Eine neue Stufe der Barbarei
Frankreich hat in den vergangenen Jahren nach Terroranschlägen eine beeindruckende Widerstandsfähigkeit gezeigt. Nach dem Attentat auf die Satirezeitung „Charlie Hebdo“und den jüdischen Supermarkt gingen im Januar 2015 Millionen Menschen für die Meinungsfreiheit auf die Straße. „Ich bin Charlie“lautete damals der Slogan der Solidarität. „Alle ins Café“hieß es wenige Monate später nach den Anschlägen auf den Konzertsaal Bataclan und die Pariser Bars und Restaurants. Nun ist durch einen tödlichen Angriff auf einen Geschichtslehrer die Schule ins Visier der Islamisten geraten. Nicht zum ersten Mal, denn schon 2012 verübte Mohammed Merah ein Attentat auf eine jüdische Schule in Toulouse. Doch mit der Enthauptung eines Lehrers auf offener Straße ist eine neue Stufe der Barbarei erreicht.
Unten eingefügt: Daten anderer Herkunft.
(** * booby: declarative models, fields and plain (de)serialisation

    A shallow embedding of the vendored [booby] library
    ([booby/base.py], [booby/fields.py], [booby/models.py]) and the
    properties of its schema registry, field write paths, bulk update and
    plain round trip.

    Python objects are modelled as follows.
    - Values are [None], booleans, integers, strings, datetimes, lists,
      tuples, dicts and references to model instances.  Floats are not
      represented.
    - Model instances live in a store ([heap]) and are referred to by
      address, so that aliasing and in-place mutation are visible.  Lists
      and dicts are never mutated in place by the library and are plain
      values.
    - A dict is an association list in iteration order; assigning a key
      replaces the entry in place or appends a new one.
    - An instance's [_data] dict is keyed in the source by the [Field]
      descriptor object, and [getattr] and [setattr] reach a descriptor
      through the resolution order of the type of the instance.  Here
      [_data] is keyed by the attribute name, and the accessors of an
      instance go through the entry of [_fields].  The two agree on the
      classes singled out by [ordinary] below: there every name of
      [_fields] resolves to the field recorded under it, every field that
      attribute lookup reaches is in [_fields], the fields are pairwise
      different objects, and no class attribute has the name of a member
      of [Model].  A statement that depends on which descriptor an
      access reaches is made for such classes.
    - A call binds its keywords to the parameters first: a keyword [cls]
      or [self] given to a model class clashes with the first parameter
      of [__new__] or of [__init__] and raises [TypeError].
    - Exceptions are results; a computation on the store returns its
      outcome together with the store it leaves behind.
    - Recursion that follows the object graph is bounded by a fuel
      argument; [OutOfFuel] is the outcome of a call chain deeper than the
      fuel. *)

From Stdlib Require Import ZArith Ascii String.
From stdpp Require Import gmap strings list fin_maps.

Set Warnings "-register-all".
Open Scope string_scope.
Open Scope Z_scope.
Open Scope list_scope.

(** ** Values *)

Abbreviation addr := nat (only parsing).
(** The result always starts with "254" and holds digits only, whatever the
    input; normalizing it again changes nothing; and the result depends on
    the digits of the input only. *)
Theorem format_phone_number_idempotent s :
  startswith (format_phone_number s) "254" = true /\
  str_forall isdigit (format_phone_number s) = true /\
  format_phone_number (format_phone_number s) = format_phone_number s /\
  format_phone_number (str_filter isdigit s) = format_phone_number s.
Proof.
  pose proof (format_phone_number_prefix s) as Hp.
  pose proof (str_isdigit_forall _ (format_phone_number_isdigit s)) as Hd.
  split; [exact Hp|]. split; [exact Hd|]. split.
  - by apply format_phone_number_fixed.
  - unfold format_phone_number.
    by rewrite (str_filter_id _ _ (str_filter_forall isdigit s)).
Qed.

(** The handler's check accepts a number exactly when its digits are ten
    with a leading "0", twelve with a leading "254", or nine otherwise. *)
Theorem format_phone_number_accepted s :
  phone_ok (format_phone_number s) =
  (String.length (str_filter isdigit s) =? accepted_length (str_filter isdigit s))%nat.
Proof.
  unfold phone_ok. rewrite format_phone_number_isdigit, andb_true_r.
  unfold format_phone_number, accepted_length.
  destruct (str_filter isdigit s) as [|c r] eqn:Hd; [reflexivity|].
  destruct (startswith (String c r) "0").
  - reflexivity.
  - destruct (startswith (String c r) "254"); reflexivity.
Qed.

(** ** More on the token request and the initiation *)

Section InitiateOutcome.

Variable rt : runtime.

(** [get_access_token] writes nothing to the store.  With a key or a secret
    unset it raises its 500 and sends nothing; otherwise it sends the one
    token request.  A token it returns is never empty, and what it raises is
    an [HTTPException] with status 500, or the [AttributeError] of a token
    answer that is not an object. *)
Theorem get_access_token_outcome env w :
  let out := get_access_token rt env w in
  db out.2 = db w /\
  (if env_truthy (CONSUMER_KEY env) && env_truthy (CONSUMER_SECRET env) then
     calls out.2 = (calls w ++ [AuthGet])%list
   else out = (Raise (HTTPException 500 "M-Pesa credentials not configured"), w)) /\
  match out.1 with
  | Ok token => truthy token = true
  | Raise e =>
      (exists detail, e = HTTPException 500 detail) \/
      (e = AttributeError /\
       exists body, auth_reply env = ReplyJson body /\
                    py_get body "access_token" VNone = Raise AttributeError)
  end.
Proof.
  cbv zeta. rewrite get_access_token_unfold.
  destruct (env_truthy (CONSUMER_KEY env)), (env_truthy (CONSUMER_SECRET env));
    simpl; try (split; [reflexivity|]; split; [reflexivity|]; eauto).
  destruct (auth_reply env) as [msg|body]; simpl.
  { split; [reflexivity|]. split; [reflexivity|]. eauto. }
  destruct (py_get body "access_token" VNone) as [token|e] eqn:Hget.
  - destruct (truthy token) eqn:Htok; simpl; eauto 6.
  - simpl. split; [reflexivity|]. split; [reflexivity|]. right.
    destruct body; simpl in Hget; simplify_eq; eauto.
Qed.
(** C8 (evaluation at the failing input). Two consecutive calls on the
    same camera state, with the features "Acquisition Start" and the
    Not-Available "Timestamp": each call returns a tree in which one
    identifier occurs twice (11 and 11, then 13 and 13). *)
Theorem consecutive_builds_repeat_an_identifier :
  exists specs1 st1 specs2 st2,
    build_feature_spec demo_camera [acquisition_start; timestamp] fresh_store
    = (Return specs1, st1)
    /\ build_feature_spec demo_camera [acquisition_start; timestamp] st1
       = (Return specs2, st2)
    /\ identifiers st1 specs1 = [11%N; 11%N]
    /\ identifiers st2 specs2 = [13%N; 13%N]
    /\ ~ NoDup (identifiers st1 specs1)
    /\ ~ NoDup (identifiers st2 specs2).
Proof.
  eexists _, _, _, _.
  split; [vm_compute; reflexivity|].
  split; [vm_compute; reflexivity|].
  split; [vm_compute; reflexivity|].
  split; [vm_compute; reflexivity|].
  split; vm_compute; intros H; apply NoDup_cons in H as [Hin _];
    apply Hin; left.
Qed.

(** ** C4: the mapping across rebuilds *)

(** C4 (evaluation at the failing input). [send_ctrl] builds the tree of
    a camera whose only feature is the command "Acquisition Start", and
    stores the mapping with the single identifier 10.  The controller
    then activates that command: [on_ctrl] starts acquisition and
    rebuilds with [build_feature_spec(features)], no mapping argument.
    The tree of this second build has the single identifier 11, but the
    mapping it returns, now the stored one, has two entries: 10, from
    the first build, is still in it. *)
Theorem rebuild_keeps_entries_of_earlier_build :
  exists w1 w2,
    send_ctrl (connected [acquisition_start])
    = (Return [FeatureSpecs
                 [CommandFeatureSpec "Acquisition Start" (OfVisibility Beginner) 10%N]], w1)
    /\ deref_mapping w1 = <[10%N := acquisition_start]> ∅
    /\ on_ctrl demo_sdk (mkFeatureValue CONTROLLER 10%N PyNone) w1
       = (Return [FeatureSpecs
                    [CommandFeatureSpec "Acquisition Start" (OfVisibility Beginner) 11%N]], w2)
    /\ mode w2 = STARTED
    /\ deref_mapping w2 = <[11%N := acquisition_start]> (<[10%N := acquisition_start]> ∅)
    /\ deref_mapping w2 !! 10%N = Some acquisition_start
    /\ dom (deref_mapping w2) <> ({[11%N]} : gset UUID).
Proof.
  eexists _, _.
  split; [vm_compute; reflexivity|].
  split; [vm_compute; reflexivity|].
  split; [vm_compute; reflexivity|].
  split; [vm_compute; reflexivity|].
  split; [vm_compute; reflexivity|].
  split; [vm_compute; reflexivity|].
  intros H.
  apply (f_equal (fun s : gset UUID => bool_decide (10%N ∈ s))) in H.
  vm_compute in H. discriminate.
Qed.
(** * uno-bot: card recognition, manual entry and move suggestion

    A shallow embedding of [src/bot.py] (classes [UNOCardDetector] and
    [UNOGame]) together with the properties its specification states.

    Conventions of the embedding.
    - A Python [str] is a [string]; the character with code [n] stands for
      the code point U+00nn, so the strings of the model are exactly the
      Python strings over U+0000..U+00FF.  The tables for [str.isdigit],
      [str.isspace] and [str.lower] below are the Unicode ones restricted
      to that range.
    - A Python [int] is a [Z].
    - A raised exception is the [Raise] case of [result].
    - A card is one of the three dict shapes the program ever builds. *)

From Stdlib Require Import ZArith Lia Ascii String DecimalString.
From stdpp Require Import base list sorting strings.

Local Open Scope string_scope.
Local Open Scope list_scope.
Local Open Scope Z_scope.

(** ** Exceptions *)

Inductive exn : Type :=
| KeyError
| ValueError
| IndexError.

Inductive result (A : Type) : Type :=
| Ok (a : A)
| Raise (e : exn).

Arguments Ok {A} a.
Arguments Raise {A} e.

#[global] Instance exn_eq_dec : EqDecision exn.
Proof. solve_decision. Defined.

#[global] Instance result_eq_dec {A : Type} `{EqDecision A} : EqDecision (result A).
Proof. solve_decision. Defined.

#[global] Instance result_ret : MRet result := fun A a => Ok a.

#[global] Instance result_bind : MBind result := fun A B k m =>
  match m with
  | Ok a => k a
  | Raise e => Raise e
  end.

(** ** Python strings *)

Module Str.

Definition chars (s : string) : list ascii := list_ascii_of_string s.
Definition of_chars (l : list ascii) : string := string_of_list_ascii l.

Definition between (lo hi : N) (c : ascii) : bool :=
  ((lo <=? N_of_ascii c) && (N_of_ascii c <=? hi))%N.

(** Decimal digits (Unicode category Nd) below U+0100: '0'..'9'. *)
Definition isdecimal_char (c : ascii) : bool := between 48 57 c.

(** [c.isdigit()]: the decimal digits and the superscript digits
    U+00B2, U+00B3, U+00B9. *)
Definition isdigit_char (c : ascii) : bool :=
  isdecimal_char c || between 178 179 c || between 185 185 c.

(** [c.isspace()]: U+0009..U+000D, U+001C..U+0020, U+0085, U+00A0. *)
Definition isspace_char (c : ascii) : bool :=
  between 9 13 c || between 28 32 c || between 133 133 c || between 160 160 c.

(** [c.lower()]: 'A'..'Z' and U+00C0..U+00DE except U+00D7. *)
Definition lower_char (c : ascii) : ascii :=
  if between 65 90 c || (between 192 222 c && negb (between 215 215 c))
  then ascii_of_N (N_of_ascii c + 32)
  else c.

(** [s.lower()] *)
Definition lower (s : string) : string := of_chars (map lower_char (chars s)).

(** [s.isdigit()]: false on the empty string. *)
Definition isdigit (s : string) : bool :=
  match chars s with
  | [] => false
  | l => forallb isdigit_char l
  end.

(** [''.join([c for c in s if c.isdigit()])] *)
Definition digits_of (s : string) : string :=
  of_chars (List.filter isdigit_char (chars s)).

Fixpoint lstrip_chars (p : ascii -> bool) (l : list ascii) : list ascii :=
  match l with
  | [] => []
  | c :: l' => if p c then lstrip_chars p l' else l
  end.

Definition strip_chars (p : ascii -> bool) (l : list ascii) : list ascii :=
  rev (lstrip_chars p (rev (lstrip_chars p l))).

(** [s.strip()] *)
Definition strip (s : string) : string :=
  of_chars (strip_chars isspace_char (chars s)).

(** [s.split()]: maximal runs of non-whitespace characters.  [cur] is the
    run being read, most recent character first. *)
Fixpoint split_chars (cur : list ascii) (l : list ascii) : list string :=
  match l with
  | [] => match cur with [] => [] | _ => [of_chars (rev cur)] end
  | c :: l' =>
      if isspace_char c then
        match cur with
        | [] => split_chars [] l'
        | _ => of_chars (rev cur) :: split_chars [] l'
        end
      else split_chars (c :: cur) l'
  end.

Definition split (s : string) : list string := split_chars [] (chars s).

(** [sub in s] *)
Fixpoint contains (sub s : string) : bool :=
  String.prefix sub s ||
  match s with
  | EmptyString => false
  | String _ s' => contains sub s'
  end.

(** [x in l] for a list of strings. *)
Definition mem (x : string) (l : list string) : bool :=
  existsb (String.eqb x) l.

(** *** [int(s)]

    Leading and trailing whitespace is dropped (the whitespace [int]
    accepts: U+0009..U+000D, U+0020, U+0085, U+00A0), then an optional
    sign, then decimal digits, single underscores allowed between two
    digits.  Below U+0100 the only characters with a decimal value are
    '0'..'9'; every other text raises [ValueError].  So does a text of
    more digits than the interpreter's limit, 4300 unless it is
    reconfigured, which the program does not do: every digit counts,
    leading zeros too; the sign, the underscores and the whitespace do
    not. *)

Definition int_space_char (c : ascii) : bool :=
  between 9 13 c || between 32 32 c || between 133 133 c || between 160 160 c.

Definition digit_value (c : ascii) : Z := Z.of_N (N_of_ascii c) - 48.

Fixpoint int_digits (acc : Z) (after_digit : bool) (l : list ascii) : option Z :=
  match l with
  | [] => if after_digit then Some acc else None
  | c :: l' =>
      if isdecimal_char c then int_digits (10 * acc + digit_value c) true l'
      else if between 95 95 c && after_digit then int_digits acc false l'
      else None
  end.

Definition int_signed (l : list ascii) : option Z :=
  match l with
  | [] => None
  | c :: l' =>
      if between 43 43 c then int_digits 0 false l'
      else if between 45 45 c then Z.opp <$> int_digits 0 false l'
      else int_digits 0 false l
  end.

(** [sys.int_info.default_max_str_digits] *)
Definition max_str_digits : Z := 4300.

Definition digit_count (l : list ascii) : Z :=
  Z.of_nat (length (List.filter isdecimal_char l)).

Definition int (s : string) : result Z :=
  let l := strip_chars int_space_char (chars s) in
  match int_signed l with
  | Some n => if max_str_digits <? digit_count l then Raise ValueError else Ok n
  | None => Raise ValueError
  end.

End Str.

(** The one-character string U+00nn. *)
Definition chr (n : N) : string := String (ascii_of_N n) EmptyString.

(** ** [list.sort(key=...)]: a stable sort by an integer key

    The sort of Python is stable.  A list has one stable sort only
    ([sort_by_unique] below), so the insertion sort here stands for it. *)

Section Sort.
Context {A : Type} (key : A -> Z).

(** [x] stood before every element of [l] in the unsorted list, so it goes
    in front of the elements of [l] whose key equals its own. *)
Fixpoint insert_by (x : A) (l : list A) : list A :=
  match l with
  | [] => [x]
  | y :: l' => if key x <=? key y then x :: l else y :: insert_by x l'
  end.

Definition sort_by (l : list A) : list A := foldr insert_by [] l.

End Sort.

(** ** Cards

    The three dict shapes built by [detect_card] and [parse_manual_input]:
    [{'type': 'number', 'color': c, 'value': v}],
    [{'type': 'action', 'color': c, 'action': a}] and
    [{'type': 'wild', 'action': a}]. *)

Inductive card : Type :=
| NumberCard (color : string) (value : Z)
| ActionCard (color : string) (action : string)
| WildCard (action : string).

#[global] Instance card_eq_dec : EqDecision card.
Proof. solve_decision. Defined.

(** [c['type']] *)
Definition card_type (c : card) : string :=
  match c with
  | NumberCard _ _ => "number"
  | ActionCard _ _ => "action"
  | WildCard _ => "wild"
  end.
Ein 18-jähriger Tschetschene metzelte den 47-jährigen Samuel Paty brutal nieder, weil dieser im Unterricht die Mohammed-Karikaturen behandelt hatte.
Patys Tod zeigt, wie stark Islamisten auf den Unterricht Einfluss nehmen. Eltern wehren sich gegen das, was in den Klassenzimmern gelehrt wird. Ihre Kinder stören Geschichtsstunden über den Holocaust und lehnen die Evolutionslehre ab. Lange hatten die Regierungen das Problem geleugnet, das spätestens seit einem Expertenbericht 2004 bekannt ist. Inzwischen hat sich eine Mehrheit der jungen Muslime von der Republik verabschiedet: Laut einer Umfrage stellen 74 Prozent der Muslime unter 25 ihre religiösen Überzeugungen über die Werte der Republik.
Samuel Paty kämpfte genau gegen solche Einstellungen und bezahlte dafür mit seinem Leben. Tausende Menschen gingen deshalb am Sonntag auf die Straße. Doch es darf diesmal nicht bei Demonstrationen bleiben. Die Serie der islamistischen Gewalttaten und Einschüchterungen, die sich allein in den vergangenen Wochen ereignete, fordert eine klare Antwort im Alltag. Sie fordert den Mut, seine Meinung zu sagen. Den Mut, die Werte der Republik zu verteidigen. Die Widerstandsfähigkeit der Französinnen und Franzosen ist gefragt. Jeden Tag.